[TASK ITEM] Repeat precisely the span of lines below that opens with the line containing "legal_put st d" and closes with the line containing "Definition gots (log", both included.

[RECORDS PROVIDED]
(* ===== verification/RingQueue.v ===== *)
(** * A ring is a queue

    What a ring promises to one writer and one reader that use it at the same
    time: every write and read takes effect at one moment between its start and
    its end, as the operation of a bounded queue.  The proof is a rely and
    guarantee argument over the loads and stores of [RingBuffer]. *)

From S2P Require Import Prelude PyBytes RingBuffer.

(** ** The bounded queue

    Its messages, each with four bytes of overhead, take at most one byte less
    than the capacity; a message taken in gets the next number. *)

Definition frame (d : bytes) : bytes := be_bytes 4 (blen d) ++ d.
Definition frames (q : list bytes) : bytes := concat (map frame q).
Definition used (q : list bytes) : Z := blen (frames q).

Definition queue : Type := list bytes * Z.

Definition queue_put (c : Z) (st : queue) (d : bytes) : result Z * queue :=
  let '(q, n) := st in
  if c - 1 <? 4 + blen d then (Err too_large, st)
  else if c - 1 - used q <? 4 + blen d then (Err buffer_full, st)
  else (Ok (n + 1), (q ++ [d], n + 1)).

Definition queue_get (st : queue) : result (option bytes) * queue :=
  match st with
  | ([], n) => (Ok None, st)
  | (d :: q, n) => (Ok (Some d), (q, n))
  end.

(** The operations in the order they take effect, with their results. *)
Inductive event := Put (d : bytes) (r : result Z) | Got (r : result (option bytes)).

Inductive legal (c : Z) : queue → list event → queue → Prop :=
  | legal_nil st : legal c st [] st
  | legal_put st d r st1 log st2 :
      queue_put c st d = (r, st1) → legal c st1 log st2 → legal c st (Put d r :: log) st2
  | legal_get st r st1 log st2 :
      queue_get st = (r, st1) → legal c st1 log st2 → legal c st (Got r :: log) st2.

Definition puts (log : list event) : list (bytes * result Z) :=
  omap (λ e, match e with Put d r => Some (d, r) | Got _ => None end) log.
Definition gots (log : list event) : list (unit * result (option bytes)) :=
  omap (λ e, match e with Put _ _ => None | Got r => Some (tt, r) end) log.
(** Nothing is waited for longer than the missing tokens take. *)
Lemma loop_returns k tokens block timeout start th :
  sound (th_bucket th) → tb_last_refill (th_bucket th) <= th_now th → tokens <= tb_capacity (th_bucket th) →
  tokens - due (th_bucket th) (th_now th) <= inject_Z (Z.of_nat k) * (max_chunk * tb_rate (th_bucket th)) →
  ∃ r th', acquire_loop (S k) tokens block timeout start th = Some (r, th') ∧ (block = true → timeout = None → r = true).
Proof.
  revert th. induction k as [|k IH]; intros th Hs Hl Hc Hd;
    pose proof (patient (th_reads th)) as Hp1; cbn [acquire_loop]; unfold read_clock; cbn [th_now th_bucket th_reads];
    set (now := th_now th + took (th_reads th)) in *; assert (th_now th <= now) by (unfold now; lra); clearbody now;
    pose proof (attempt_due now tokens (th_bucket th) Hs ltac:(lra) Hc) as Ha;
    destruct (attempt now tokens (th_bucket th)) as [[] b] eqn:E; [by eexists _, _| |by eexists _, _|];
    pose proof (due_later _ (th_now th) now Hs ltac:(lra)); destruct Ha as (Hs' & [Er Ec] & Hlast & Htok).
  - exfalso. change (inject_Z (Z.of_nat 0)) with 0 in Hd. lra.
  - destruct block; [cbn [negb]|by eexists _, _].
    pose proof (patient (S (th_reads th))) as Hp2.
    set (needed := (tokens - tb_tokens b) / tb_rate b). pose proof (sound_rate _ Hs') as Hr.
    assert (needed * tb_rate b == tokens - tb_tokens b) as Hneed by (unfold needed; field; lra).
    assert (∀ s, needed <= s ∨ max_chunk <= s → ∃ r th',
      acquire_loop (S k) tokens true timeout start
        (sleep s (mkThread b (now + took (S (th_reads th))) (S (S (th_reads th))))) = Some (r, th')
      ∧ (true = true → timeout = None → r = true)) as Hrec.
    { intros s Hs2. assert (0 < s) as Hpos.
      { destruct Hs2 as [|Hm]; [|unfold max_chunk in Hm; lra]. apply Qlt_le_trans with needed; [|done].
        apply Qlt_shift_div_l; lra. }
      apply IH; cbn [th_bucket th_now sleep].
      - done.
      - lra.
      - by rewrite Ec.
      - rewrite Nat2Z.inj_succ, <- Z.add_1_r, inject_Z_plus in Hd. change (inject_Z 1) with 1 in Hd. rewrite <- Er in Hd.
        assert (tb_tokens b + tb_rate b * s <= due b (now + took (S (th_reads th)) + s)) as Hdue.
        { unfold due. assert (0 <= tb_rate b * (now + took (S (th_reads th)) - tb_last_refill b)) by (apply Qmult_le_0_compat; lra). lra. }
        assert (0 <= inject_Z (Z.of_nat k) * (max_chunk * tb_rate b)) as Hk.
        { apply Qmult_le_0_compat; [change 0 with (inject_Z 0); rewrite <- Zle_Qle; lia|unfold max_chunk; lra]. }
        destruct Hs2 as [Hn|Hm].
        + assert (needed * tb_rate b <= s * tb_rate b) by (apply Qmult_le_compat_r; lra). lra.
        + assert (max_chunk * tb_rate b <= s * tb_rate b) by (apply Qmult_le_compat_r; lra). lra. }
    destruct timeout as [t|].
    + destruct (Qle_bool _ 0); [by eexists _, _|]. qcase (Qle_bool needed (t - (now + took (S (th_reads th)) - start))) Hle; cbn [negb]; [|by eexists _, _].
      by apply Hrec, chunk_within.
    + apply Hrec, chunk_enough.
Qed.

[SOLUTION TO THIS TASK]
  | legal_put st d r st1 log st2 :
      queue_put c st d = (r, st1) → legal c st1 log st2 → legal c st (Put d r :: log) st2
  | legal_get st r st1 log st2 :
      queue_get st = (r, st1) → legal c st1 log st2 → legal c st (Got r :: log) st2.

Definition puts (log : list event) : list (bytes * result Z) :=
  omap (λ e, match e with Put d r => Some (d, r) | Got _ => None end) log.
Definition gots (log : list event) : list (unit * result (option bytes)) :=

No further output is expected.